Did HRS beat its long-term earnings growth trend and its industry?
HRS’s trailing twelve-month earnings (from 29 June 2018) of US$721.00m has jumped 13.41% compared to the previous year. Furthermore, this one-year growth rate has exceeded its 5-year annual growth average of 3.32%, indicating the rate at which HRS is growing has accelerated. What’s the driver of this growth? Well, let’s take a look at if it is solely owing to industry tailwinds, or if Harris has experienced some company-specific growth.

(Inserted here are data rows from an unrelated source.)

(** * scale/users.py : the per-user provisioner of the scale tool

    A shallow embedding of class [User] of [src/scale/users.py].

    The methods of [User] are sequences of calls into collaborators that
    live outside the file (the keystone session of the tenant, the neutron
    and nova client constructors, [base_compute.KeyPair],
    [base_network.Router], [base_network.find_external_network]).  Each
    such call is an element of [call]; what a call answers is decided by
    a handler over an abstract world, so every theorem of the [Provisioner]
    section holds for every behaviour of the collaborators.  A method is a
    computation in a state-and-exception monad whose state carries
      - [self]  : the attributes of the [User] object, mutated in place,
      - [world] : the state of everything outside the object,
      - [trace] : the external calls issued so far, oldest first,
      - [log]   : the lines handed to [LOG].
    An exception leaves the state as it was when it was raised, which is
    what a caller that catches it (and then runs [delete_resources]) sees.

    [base_network.Router(self)] keeps a reference to the object.  The
    collaborators are taken to read the object at most: no call assigns
    an attribute of [self], so [self] changes only where the file assigns
    it. *)

From Stdlib Require Import ZArith List String Ascii Bool Lia.
From Stdlib Require Import Decimal DecimalString.
From Stdlib Require DecimalFacts DecimalNat.
Import ListNotations.
Open Scope string_scope.
Open Scope list_scope.

Set Implicit Arguments.

(** ** Values exchanged with the collaborators *)

(** A user resource of the identity service: [user.id], [user.name]. *)
Record KsUser := { ks_id : string; ks_name : string }.

(** A role resource of the identity service: [role.name]. *)
Record KsRole := { role_id : string; role_name : string }.

(** Handles on objects owned by the collaborators. *)
Definition NeutronClient := nat.
Definition NovaClient := nat.
Definition KeyPair := nat.
Definition Router := nat.
Definition Network := string.
Definition Instance := string.

(** [tenant.kloud.scale_cfg].  Its class is not part of the file; the
    fields are the four ways the file reads it:
    [config_scale.public_key_file] (tested for truth),
    [config_scale['use_floatingip']] (tested for truth),
    ['redis_server' in config_scale] (key presence, whatever the value),
    [config_scale['routers_per_user']] (handed to [range]).
    The two subscripted keys are required by the code and are total
    fields here. *)
Record ScaleCfg := {
  public_key_file : option string;
  use_floatingip : bool;
  redis_server : option string;
  routers_per_user : Z
}.

(** [tenant.kloud]: [auth_url] and [scale_cfg]; [kloud.keystone] is the
    identity-service session, reached through the [call]s below. *)
Record Kloud := { auth_url : string; scale_cfg : ScaleCfg }.

Record Tenant := { tenant_id : string; tenant_name : string; kloud : Kloud }.

(** ** Exceptions *)

Inductive exn :=
| Conflict (http_status : Z) (message : string)
    (* keystone_exception.Conflict *)
| CollaboratorError (kind : string)
    (* any other exception raised inside a collaborator *)
| Exception (message : string)
    (* the plain [Exception] of line 100 *)
| AttributeError (attribute : string).
    (* reading an attribute the object does not have yet *)

Inductive outcome (A : Type) :=
| Ok (a : A)
| Raise (e : exn).
Arguments Ok {A} a.
Arguments Raise {A} e.

(** ** External calls *)

(** [keystone.users.delete] is given the user resource on line 95 and the
    stored id on line 114. *)
Inductive delete_target :=
| ByResource (user : KsUser)
| ById (user_id : option string).
(** * DataSync: a shallow embedding of [datasync.go]

    The program mirrors a local directory tree onto an FTP server or a
    mounted SMB share, uploading the files whose local modification time
    is newer than the remote one.  This development embeds the program
    function by function and states its properties as theorems.

    External collaborators (the Go standard library, the FTP client
    library, the operating system) are modelled by small executable
    definitions or taken as oracles; every such choice is documented at
    the definition. *)

From Stdlib Require Import ZArith Lia Bool List Ascii String.
From stdpp Require Import gmap strings.
Import ListNotations.

Local Open Scope string_scope.
Local Open Scope list_scope.

(* ===================================================================== *)
(** * Go values used by the program                                        *)
(* ===================================================================== *)

(** ** [time.Time]

    A [time.Time] is a wall-clock instant: seconds since January 1 of
    year 1, 00:00:00 UTC, and nanoseconds within the second.  File
    modification times and FTP listing times never carry a monotonic
    clock reading, so that part of Go's representation is left out. *)
Module time.

Record Time := mkTime { sec : Z; nsec : Z }.

(** [time.Time{}], the zero value. *)
Definition zero : Time := mkTime 0 0.

(** [func (t Time) IsZero() bool { return t.sec() == 0 && t.nsec() == 0 }] *)
Definition IsZero (t : Time) : bool :=
  (sec t =? 0)%Z && (nsec t =? 0)%Z.

(** [func (t Time) After(u Time) bool]:
    [ts > us || ts == us && t.nsec() > u.nsec()]. *)
Definition After (t u : Time) : bool :=
  (sec t >? sec u)%Z || ((sec t =? sec u)%Z && (nsec t >? nsec u)%Z).

(** The instant as a number of nanoseconds, and the validity of the
    nanosecond field; used only to state what "strictly after" means. *)
Definition instant (t : Time) : Z := (sec t * 1000000000 + nsec t)%Z.
Definition wf (t : Time) : Prop := (0 <= nsec t < 1000000000)%Z.

(** [u] is strictly before [t]. *)
Definition lt (u t : Time) : Prop :=
  (sec u < sec t \/ (sec u = sec t /\ nsec u < nsec t))%Z.

(** [u] is before or at [t]. *)
Definition le (u t : Time) : Prop :=
  (sec u < sec t \/ (sec u = sec t /\ nsec u <= nsec t))%Z.

End time.

Abbreviation Time := time.Time.

(** ** [error]

    The error values the program can meet, with the wrapping structure
    that [errors.Is] inspects. *)
Inductive errno := ENOENT | EEXIST | EACCES | ENOTDIR | EIO.

Inductive error :=
| ErrNotExist                                   (* the sentinel os.ErrNotExist *)
| Errno (n : errno)                             (* syscall.Errno *)
| PathError (op path : string) (err : error)    (* *fs.PathError, wraps err *)
| LinkError (op old new : string) (err : error) (* *os.LinkError, wraps err *)
| ProtoError (code : nat) (msg : string)        (* *textproto.Error of the FTP client *)
| ErrorString (msg : string).                   (* errors.New / fmt.Errorf *)

(** [errors.Is(err, os.ErrNotExist)]: unwraps [err]; a [syscall.Errno]
    matches through its [Is] method when it is [ENOENT]. *)
Fixpoint is_not_exist (e : error) : bool :=
  match e with
  | ErrNotExist => true
  | Errno ENOENT => true
  | Errno _ => false
  | PathError _ _ e' => is_not_exist e'
  | LinkError _ _ _ e' => is_not_exist e'
  | ProtoError _ _ => false
  | ErrorString _ => false
  end.

(* ===================================================================== *)
(** * [strings] and [path/filepath]                                        *)
(* ===================================================================== *)

Module strings.

Definition chars (s : string) : list ascii := list_ascii_of_string s.
Definition str (l : list ascii) : string := string_of_list_ascii l.

(** Fields of [l] between the characters satisfying [p]; [n]
    separators give [n + 1] fields, as [strings.Split] does for a
    one-character separator. *)
Fixpoint fields (p : ascii -> bool) (l : list ascii) : list (list ascii) :=
  match l with
  | [] => [[]]
  | c :: l' =>
      if p c then [] :: fields p l'
      else match fields p l' with
           | f :: fs => (c :: f) :: fs
           | [] => [[c]]
           end
  end.

(** [strings.Split(s, sep)] for a separator of one character. *)
Definition Split (s : string) (sep : ascii) : list string :=
  map str (fields (Ascii.eqb sep) (chars s)).

Definition lower (c : ascii) : ascii :=
  let n := nat_of_ascii c in
  if (65 <=? n)%nat && (n <=? 90)%nat then ascii_of_nat (n + 32) else c.

(** [strings.ToLower] on ASCII text. *)
Definition ToLower (s : string) : string := str (map lower (chars s)).

End strings.

Inductive GOOS := windows | linux.

(** [path/filepath], for the host operating system [os].

    Modelled from the documented behaviour of Go's [path/filepath]:
    [Clean] works on the path elements, which is what Go's in-place
    buffer algorithm computes.  On Windows a drive letter ([Z:]) is the
    only volume name modelled; UNC volume names do not occur in the
    paths the program builds. *)
Module filepath.
Import strings.

Section Host.
Variable os : GOOS.

Definition Separator : ascii :=
  match os with windows => "\"%char | linux => "/"%char end.

Definition IsPathSeparator (c : ascii) : bool :=
  match os with
  | windows => Ascii.eqb c "\"%char || Ascii.eqb c "/"%char
  | linux => Ascii.eqb c "/"%char
  end.

Definition replace (a b : ascii) (l : list ascii) : list ascii :=
  map (fun c => if Ascii.eqb c a then b else c) l.

(** [ToSlash]: every [Separator] becomes a slash. *)
Definition ToSlash (path : string) : string :=
  if Ascii.eqb Separator "/"%char then path
  else str (replace Separator "/"%char (chars path)).

(** [FromSlash]: every slash becomes a [Separator]. *)
Definition FromSlash (path : string) : string :=
  if Ascii.eqb Separator "/"%char then path
  else str (replace "/"%char Separator (chars path)).

Definition is_letter (c : ascii) : bool :=
  let n := nat_of_ascii c in
  ((65 <=? n)%nat && (n <=? 90)%nat) || ((97 <=? n)%nat && (n <=? 122)%nat).

(** Length of the leading volume name. *)
Definition volumeNameLen (l : list ascii) : nat :=
  match os, l with
  | windows, c :: ":"%char :: _ => if is_letter c then 2 else 0
  | _, _ => 0
  end.

Definition dot : list ascii := ["."%char].
Definition dotdot : list ascii := ["."%char; "."%char].

Definition elem_eqb (a b : list ascii) : bool :=
  bool_decide (a = b).

(** One element of the path against the elements kept so far (most
    recent first). *)
Definition clean_step (rooted : bool) (kept : list (list ascii))
    (e : list ascii) : list (list ascii) :=
  if elem_eqb e [] || elem_eqb e dot then kept
  else if elem_eqb e dotdot then
    match kept with
    | top :: rest =>
        if elem_eqb top dotdot then e :: kept else rest
    | [] => if rooted then [] else [e]
    end
  else e :: kept.

Fixpoint join_elems (es : list (list ascii)) : list ascii :=
  match es with
  | [] => []
  | [e] => e
  | e :: es' => e ++ Separator :: join_elems es'
  end.

Definition clean_chars (l : list ascii) : list ascii :=
  let v := volumeNameLen l in
  let vol := firstn v l in
  let path := skipn v l in
  match path with
  | [] => l ++ dot
  | c :: _ =>
      let rooted := IsPathSeparator c in
      let kept := fold_left (clean_step rooted) (fields IsPathSeparator path) [] in
      let body := join_elems (rev kept) in
      let out := if rooted then Separator :: body else body in
      vol ++ (match out with [] => dot | _ => out end)
  end.

(** [Clean]: the shortest equivalent path, with [Separator]s. *)
Definition Clean (path : string) : string :=
  FromSlash (str (clean_chars (chars path))).

Fixpoint strip_seps (l : list ascii) : list ascii :=
  match l with
  | c :: l' => if IsPathSeparator c then strip_seps l' else l
  | [] => []
  end.

(** [Join(a, b)]. *)
Definition Join (a b : string) : string :=
  match os with
  | linux =>
      if String.eqb a "" then
        if String.eqb b "" then "" else Clean b
      else Clean (a +:+ String Separator b)
  | windows =>
      let la := chars a in
      let lb := chars b in
      let joined :=
        match List.last (map Some la) None with
        | None => lb
        | Some c =>
            if IsPathSeparator c then la ++ strip_seps lb
            else if Ascii.eqb c ":"%char then la ++ lb
            else la ++ Separator :: lb
        end in
      match joined with
      | [] => ""
      | _ => Clean (str joined)
      end
  end.

(** The part of [l] up to and including its last separator. *)
Fixpoint upto_last_sep (l : list ascii) : list ascii :=
  match l with
  | [] => []
  | c :: l' =>
      match upto_last_sep l' with
      | [] => if IsPathSeparator c then [c] else []
      | r => c :: r
      end
  end.

(** [Dir]: all but the last element of the path, cleaned. *)
Definition Dir (path : string) : string :=
  let l := chars path in
  let v := volumeNameLen l in
  let vol := firstn v l in
  let rest := skipn v l in
  str vol +:+ Clean (str (upto_last_sep rest)).

Fixpoint strip_trailing_seps (l : list ascii) : list ascii :=
  match l with
  | [] => []
  | c :: l' =>
      match strip_trailing_seps l' with
      | [] => if IsPathSeparator c then [] else [c]
      | r => c :: r
      end
  end.

(** [Base]: the last element of the path. *)
Definition Base (path : string) : string :=
  match chars path with
  | [] => "."
  | l =>
      let l1 := strip_trailing_seps l in
      let l2 := skipn (volumeNameLen l1) l1 in
      match List.last (fields IsPathSeparator l2) [] with
      | [] => String Separator ""
      | e => str e
      end
  end.

End Host.

End filepath.

(** A Go result [(T, error)] whose value is meaningful only without error. *)
Inductive result (A : Type) :=
| Ok (a : A)
| Err (e : error).
Arguments Ok {A} a.
Arguments Err {A} e.

(* ===================================================================== *)
(** * The local file system                                                *)
(* ===================================================================== *)

(** What [os.Stat] and [os.Open] answer for the files of the local tree:
    the modification time of the [FileInfo], and the bytes read from the
    opened file.  The local tree is only read by the program. *)
Record LocalFS := {
  os_Stat : string -> result Time;
  os_Open : string -> result string
}.

(* ===================================================================== *)
(** * FTP target                                                           *)
(* ===================================================================== *)

Module ftp.

(** [ftp.Entry], with the fields the program reads. *)
Record Entry := { Name : string; EntryTime : Time }.

(** The server at the other end of the connection: any deterministic
    state machine answering the four commands the program sends. *)
Record Server (S : Type) := {
  srvList : string -> S -> result (list Entry) * S;
  srvMakeDir : string -> S -> option error * S;
  srvStor : string -> string -> S -> option error * S;
  srvQuit : S -> option error * S
}.
Arguments srvList {S}. Arguments srvMakeDir {S}.
Arguments srvStor {S}. Arguments srvQuit {S}.
(** * pyrabbit.http: the HTTP client of the RabbitMQ management API

    A shallow embedding of [src/pyrabbit/http.py]: the three exception
    classes, the [urls] path-template table, the [HTTPClient] object and
    each of its methods, written in a small state-and-exception monad.
    The HTTP transport (httplib2) and the JSON decoder are external
    collaborators; they are Section variables of the embedding. *)

From Stdlib Require Import String Ascii ZArith List Bool Lia.
From Stdlib Require Import DecimalString.
From Stdlib.Strings Require Byte.
Import ListNotations.

Local Open Scope string_scope.
Local Open Scope Z_scope.

(** ** Python values used by the module *)

(** A Python [bytes] object. *)
Definition bytes := list Byte.byte.

(** [str(n)] for a Python [int]. *)
Definition str_of_int (n : Z) : string :=
  NilZero.string_of_int (Z.to_int n).

(** An exception raised by code outside this module (httplib2, the socket
    layer, the codecs, json, the [%] operator).  Only what [do_call]
    looks at is kept: the text of [type(out)] and the text of [str(out)].
    All of them derive from [Exception]; interpreter signals such as
    KeyboardInterrupt are outside the model. *)
Record ForeignExc : Type := mkForeignExc {
  exc_type : string;
  exc_str : string
}.

(** [class HTTPError(Exception)]: the four attributes set by [__init__]. *)
Record HTTPError : Type := mkHTTPError {
  status : Z;
  reason : string;
  path : string;
  output : string
}.

(** What a [raise] can carry. *)
Inductive PyExc : Type :=
| ExcHTTPError (e : HTTPError)
| ExcNetworkError (msg : string)
| ExcAPIError (msg : string)
| ExcForeign (e : ForeignExc).
(* ================================================================== *)
(** ** Sorting by batch *)
(* ================================================================== *)

Section Sorting.

Variable A : Type.
Variable cmp : A -> A -> Z.
Variable key : A -> Z.
Hypothesis cmp_key : forall a b, (cmp a b <=? 0) = (key a <=? key b).

Lemma sort_insert_perm (x : A) (l : list A) :
  Permutation (x :: l) (sort_insert cmp x l).
Proof.
  induction l as [|y t IH]; simpl; auto.
  destruct (cmp x y <=? 0); auto.
  rewrite perm_swap. now constructor.
Qed.

Lemma Array_sort_perm (l : list A) : Permutation l (Array_sort cmp l).
Proof.
  induction l as [|x t IH]; simpl; auto.
  rewrite <- sort_insert_perm. now constructor.
Qed.

Lemma sort_insert_sorted (x : A) (l : list A) :
  StronglySorted (fun a b => key a <= key b) l ->
  StronglySorted (fun a b => key a <= key b) (sort_insert cmp x l).
Proof.
  induction 1 as [|y t Hs IH Hy]; simpl.
  - repeat constructor.
  - rewrite cmp_key. destruct (key x <=? key y) eqn:E.
    + apply Z.leb_le in E. constructor; [now constructor|].
      constructor; auto.
      eapply Forall_impl; [|exact Hy]. simpl; intros; lia.
    + apply Z.leb_gt in E. constructor; auto.
      eapply Permutation_Forall; [apply sort_insert_perm|].
      constructor; auto. lia.
Qed.

Lemma Array_sort_sorted (l : list A) :
  StronglySorted (fun a b => key a <= key b) (Array_sort cmp l).
Proof.
  induction l as [|x t IH]; simpl.
  - constructor.
  - now apply sort_insert_sorted.
Qed.

End Sorting.

Section BatchSort.

Lemma sortKey_batch (a : Attendee) : sortKey (str "batch") a = KNum (batchKey a).
Proof. reflexivity. Qed.

Lemma compareFn_batch (a b : Attendee) :
  (compareFn (str "batch") Asc a b <=? 0) = (batchKey a <=? batchKey b).
Proof.
  unfold compareFn. rewrite !sortKey_batch. simpl.
  destruct (batchKey a <? batchKey b) eqn:E1.
  - apply Z.ltb_lt in E1. symmetry. apply Z.leb_le. lia.
  - destruct (batchKey b <? batchKey a) eqn:E2.
    + apply Z.ltb_lt in E2. symmetry. apply Z.leb_gt. lia.
    + apply Z.ltb_ge in E1, E2. symmetry. apply Z.leb_le. lia.
Qed.

Lemma normalizeBatchYear_window (s : jsstring) (y : Z) :
  normalizeBatchYear s = Some y -> 1980 <= y <= 2030.
Proof.
  pose proof (normalizeBatchYear_cases s) as H.
  intros E. rewrite E in H. unfold in_window in H.
  destruct H as [H | (v & H)]; [discriminate|].
  destruct ((1980 <=? v) && (v <=? 2030)) eqn:B; [|discriminate].
  injection H as <-. apply andb_true_iff in B as [B1 B2].
  apply Z.leb_le in B1, B2. lia.
Qed.

Lemma batchKey_parseable (a : Attendee) :
  (parseable a -> 1980 <= batchKey a <= 2030) /\
  (~ parseable a -> batchKey a = 9999).
Proof.
  unfold parseable, batchKey.
  destruct (normalizeBatchYear (batch a)) as [y|] eqn:E; split; intros H.
  - now apply (normalizeBatchYear_window (batch a)).
  - exfalso. apply H. discriminate.
  - congruence.
  - reflexivity.
Qed.

(** In a list in batch order, the records with a year come first. *)
Lemma sorted_parseable_first (l : list Attendee) :
  StronglySorted (fun a b => batchKey a <= batchKey b) l ->
  exists l1 l2, l = l1 ++ l2 /\ Forall parseable l1 /\
                Forall (fun a => ~ parseable a) l2.
Proof.
  induction 1 as [|a t Hs IH Ha].
  - exists [], []. repeat split; constructor.
  - destruct IH as (l1 & l2 & -> & H1 & H2).
    destruct (normalizeBatchYear (batch a)) as [y|] eqn:E.
    + exists (a :: l1), l2. repeat split; auto.
      constructor; auto. unfold parseable. congruence.
    + assert (~ parseable a) as Hn by (unfold parseable; congruence).
      exists [], (a :: l1 ++ l2). repeat split; auto.
      constructor; auto.
      apply Forall_forall. intros b Hb Hp.
      apply (proj1 (Forall_forall _ _) Ha) in Hb.
      apply (proj2 (batchKey_parseable a)) in Hn.
      apply (proj1 (batchKey_parseable b)) in Hp. lia.
Qed.

End BatchSort.

(** C8.  Sorting by the batch column in ascending order rearranges the
    records (none lost, none added) so that their normalised years never
    decrease, a batch without a year counting as 9999, above every year the
    normalisation can give; so the records with a year come first and those
    without come last.  The records with batches "2016", "16" and
    "Batch 1999" come out with "Batch 1999" first, and "2016" and "16"
    compare as equal. *)
Theorem sortedDataForExport_batch (l : list Attendee) :
  Permutation l (sortedDataForExport l (str "batch") Asc) /\
  StronglySorted (fun a b => batchKey a <= batchKey b)
                 (sortedDataForExport l (str "batch") Asc) /\
  (forall a, (parseable a -> batchKey a < 9999) /\
             (~ parseable a -> batchKey a = 9999)) /\
  (exists l1 l2, sortedDataForExport l (str "batch") Asc = l1 ++ l2 /\
                 Forall parseable l1 /\ Forall (fun a => ~ parseable a) l2) /\
  sortedDataForExport [r2016; r16; rBatch1999] (str "batch") Asc
    = [rBatch1999; r2016; r16] /\
  compareFn (str "batch") Asc r2016 r16 = 0 /\
  compareFn (str "batch") Asc r16 r2016 = 0 /\
  compareFn (str "batch") Asc rBatch1999 r16 = -1 /\
  sortedDataForExport [rNoYear; r16; rBatch1999] (str "batch") Asc
    = [rBatch1999; r16; rNoYear].
Proof.
  unfold sortedDataForExport.
  split; [apply Array_sort_perm|].
  assert (StronglySorted (fun a b => batchKey a <= batchKey b)
            (Array_sort (compareFn (str "batch") Asc) l)) as Hs
    by (apply Array_sort_sorted, compareFn_batch).
  split; [exact Hs|].
  split.
  { intros a. pose proof (batchKey_parseable a) as [H1 H2].
    split; [intros H; specialize (H1 H); lia | exact H2]. }
  split; [now apply sorted_parseable_first|].
  repeat split; reflexivity.
Qed.

(* ================================================================== *)
(** ** CSV import *)
(* ================================================================== *)

Section CsvImport.

Lemma findIndex_from_None {A} (p : A -> bool) (l : list A) : forall i,
  findIndex_from p i l = None <-> existsb p l = false.
Proof.
  induction l as [|x t IH]; intros i; simpl.
  - tauto.
  - destruct (p x); simpl; [split; discriminate | apply IH].
Qed.

Lemma findIndex_None {A} (p : A -> bool) (l : list A) :
  findIndex p l = None <-> existsb p l = false.
Proof. apply findIndex_from_None. Qed.

Lemma find_None_existsb {A} (p : A -> bool) (l : list A) :
  find p l = None <-> existsb p l = false.
Proof.
  induction l as [|x t IH]; simpl.
  - tauto.
  - destruct (p x); simpl; [split; discriminate | apply IH].
Qed.

(** When a required role finds no header, one of the three searches of
    [parseCSV] comes back empty. *)
Lemma unresolved_findIndex (headers : list jsstring) :
  resolves headers = false ->
  findIndex isNameHeader headers = None \/
  findIndex isCourseHeader headers = None \/
  findIndex isBatchHeader headers = None.
Proof.
  unfold resolves. rewrite !andb_false_iff, !findIndex_None. tauto.
Qed.

Lemma unresolved_find (headers : list jsstring) :
  resolves headers = false ->
  find isNameHeader headers = None \/
  find isCourseHeader headers = None \/
  find isBatchHeader headers = None.
Proof.
  unfold resolves. rewrite !andb_false_iff, !find_None_existsb. tauto.
Qed.

Lemma split_from_nonempty (sep : ascii) (s : jsstring) : forall cur,
  split_from sep cur s <> [].
Proof.
  induction s as [|c t IH]; intros cur; simpl; [discriminate|].
  destruct (ascii_eqb c sep); [discriminate | apply IH].
Qed.

Lemma SplitCSV_unresolved (text : jsstring) :
  resolves (SplitCSV.headersOf (hd [] (split newline (trim text)))) = false ->
  records (SplitCSV.parseCSV text) = [] /\
  alerts (SplitCSV.parseCSV text) =
    if (2 <=? length (split newline (trim text)))%nat
    then [missingColumns] else [].
Proof.
  intros H. unfold SplitCSV.parseCSV.
  destruct (split newline (trim text)) as [|header [|row rows]] eqn:E.
  - now split.
  - now split.
  - simpl in H. apply unresolved_findIndex in H.
    cbn [length Nat.leb].
    destruct H as [-> | [-> | ->]];
      repeat match goal with
             | |- context [match ?x with Some _ => _ | None => _ end] =>
                 destruct x
             end; now split.
Qed.

Lemma PapaCSV_unresolved (result : PapaCSV.ParseResult) :
  resolves (PapaCSV.keys (hd [] (PapaCSV.data result))) = false ->
  records (PapaCSV.parseCSV_of result) = [] /\
  alerts (PapaCSV.parseCSV_of result) =
    match PapaCSV.errors result, PapaCSV.data result with
    | e :: _, _ => [str "CSV parsing error: " ++ e]
    | [], [] => []
    | [], _ :: _ => [missingColumns]
    end.
Proof.
  intros H. unfold PapaCSV.parseCSV_of.
  destruct (PapaCSV.errors result) as [|e es]; [|now split].
  destruct (PapaCSV.data result) as [|first rest]; [now split|].
  simpl in H. apply unresolved_find in H.
  destruct H as [-> | [-> | ->]];
    repeat match goal with
           | |- context [match ?x with Some _ => _ | None => _ end] =>
               destruct x
           | |- context [if ?x then _ else _] => destruct x
           end; now split.
Qed.

(** The loops of both revisions: the records of the rows with a name, in
    the order of the rows. *)
Lemma parseLines_map (n c b : nat) (s ct : option nat) (rows : list jsstring) :
  forall acc,
    SplitCSV.parseLines n c b s ct rows acc =
    acc ++ map (lineRecord n c b s ct) (filter (lineHasName n) rows).
Proof.
  induction rows as [|line rest IH]; intros acc; simpl.
  - now rewrite app_nil_r.
  - rewrite IH. unfold SplitCSV.parseLine, lineHasName, cells.
    destruct (cell_truthy _); simpl.
    + now rewrite <- app_assoc.
    + reflexivity.
Qed.

Lemma parseRows_map (n c b : jsstring) (s ct p : option jsstring)
    (rows : list PapaCSV.Row) :
  forall acc,
    PapaCSV.parseRows n c b s ct p rows acc =
    acc ++ map (rowRecord n c b s ct p) (filter (rowHasName n) rows).
Proof.
  induction rows as [|row rest IH]; intros acc; simpl.
  - now rewrite app_nil_r.
  - rewrite IH. unfold PapaCSV.parseRow, rowHasName.
    destruct (cell_truthy _); simpl.
    + now rewrite <- app_assoc.
    + reflexivity.
Qed.

Lemma find_truthy (p : jsstring -> bool) (headers : list jsstring) (k : jsstring) :
  (forall h, p h = true -> truthy h = true) ->
  find p headers = Some k -> truthy k = true.
Proof.
  intros Hp H. apply find_some in H as [_ H]. auto.
Qed.

Lemma includes_truthy (h needle : jsstring) :
  needle <> [] -> includes h needle = true -> truthy h = true.
Proof.
  intros Hn H. destruct h; [|reflexivity].
  simpl in H. destruct needle; [congruence|discriminate].
Qed.

(** Both revisions, once the three required roles are resolved and there
    is a data row. *)
Lemma SplitCSV_resolved (text header row : jsstring) (rows : list jsstring)
    (n c b : nat) :
  split newline (trim text) = header :: row :: rows ->
  findIndex isNameHeader (SplitCSV.headersOf header) = Some n ->
  findIndex isCourseHeader (SplitCSV.headersOf header) = Some c ->
  findIndex isBatchHeader (SplitCSV.headersOf header) = Some b ->
  SplitCSV.parseCSV text =
  mkParsed []
    (map (lineRecord n c b
            (findIndex isShiftHeader (SplitCSV.headersOf header))
            (findIndex isContactHeader (SplitCSV.headersOf header)))
         (filter (lineHasName n) (row :: rows))).
Proof.
  intros Hs Hn Hc Hb.
  unfold SplitCSV.parseCSV. rewrite Hs, Hn, Hc, Hb.
  now rewrite parseLines_map.
Qed.

Lemma PapaCSV_resolved (result : PapaCSV.ParseResult) (first : PapaCSV.Row)
    (rest : list PapaCSV.Row) (n c b : jsstring) :
  PapaCSV.errors result = [] ->
  PapaCSV.data result = first :: rest ->
  find isNameHeader (PapaCSV.keys first) = Some n ->
  find isCourseHeader (PapaCSV.keys first) = Some c ->
  find isBatchHeader (PapaCSV.keys first) = Some b ->
  PapaCSV.parseCSV_of result =
  mkParsed []
    (map (rowRecord n c b
            (find isShiftHeader (PapaCSV.keys first))
            (find isContactHeader (PapaCSV.keys first))
            (find isPresentHeader (PapaCSV.keys first)))
         (filter (rowHasName n) (first :: rest))).
Proof.
  intros He Hd Hn Hc Hb.
  unfold PapaCSV.parseCSV_of. rewrite He, Hd, Hn, Hc, Hb.
  assert (truthy n = true) as ->.
  { eapply find_truthy; [|exact Hn]. intros h.
    apply includes_truthy. discriminate. }
  assert (truthy c = true) as ->.
  { eapply find_truthy; [|exact Hc]. intros h. unfold isCourseHeader.
    rewrite orb_true_iff. intros [H|H]; revert H;
      apply includes_truthy; discriminate. }
  assert (truthy b = true) as ->.
  { eapply find_truthy; [|exact Hb]. intros h. unfold isBatchHeader.
    rewrite orb_true_iff. intros [H|H]; revert H;
      apply includes_truthy; discriminate. }
  cbn [andb]. now rewrite parseRows_map.
Qed.

End CsvImport.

In the last few years, Harris increased its bottom line faster than revenue by successfully controlling its costs. This has caused a margin expansion and profitability over time. Inspecting growth from a sector-level, the US aerospace & defense industry has been growing, albeit, at a unexciting single-digit rate of 6.21% over the previous year, and 3.75% over the previous five years. This growth is a median of profitable companies of 25 Aerospace & Defense companies in US including Butler National, Mikros Systems and Aerojet Rocketdyne Holdings. This suggests that any tailwind the industry is gaining from, Harris is able to leverage this to its advantage.
NYSE:HRS Income Statement Export August 12th 18 In terms of returns from investment, Harris has invested its equity funds well leading to a 21.70% return on equity (ROE), above the sensible minimum of 20%. Furthermore, its return on assets (ROA) of 9.04% exceeds the US Aerospace & Defense industry of 5.95%, indicating Harris has used its assets more efficiently. And finally, its return on capital (ROC), which also accounts for Harris’s debt level, has increased over the past 3 years from 6.06% to 11.05%.
What does this mean?
Though Harris’s past data is helpful, it is only one aspect of my investment thesis. While Harris has a good historical track record with positive growth and profitability, there’s no certainty that this will extrapolate into the future. I recommend you continue to research Harris to get a better picture of the stock by looking at:
- Future Outlook: What are well-informed industry analysts predicting for HRS’s future growth? Take a look at our free research report of analyst consensus for HRS’s outlook.
- Financial Health: Are HRS’s operations financially sustainable? Balance sheets can be hard to analyze, which is why we’ve done it for you. Check out our financial health checks here.
- Other High-Performing Stocks: Are there other stocks that provide better prospects with proven track records? Explore our free list of these great stocks here.
NB: Figures in this article are calculated using data from the trailing twelve months from 29 June 2018. This may not be consistent with full year annual report figures.
To help readers see past the short term volatility of the financial market, we aim to bring you a long-term focused research analysis purely driven by fundamental data. Note that our analysis does not factor in the latest price-sensitive company announcements.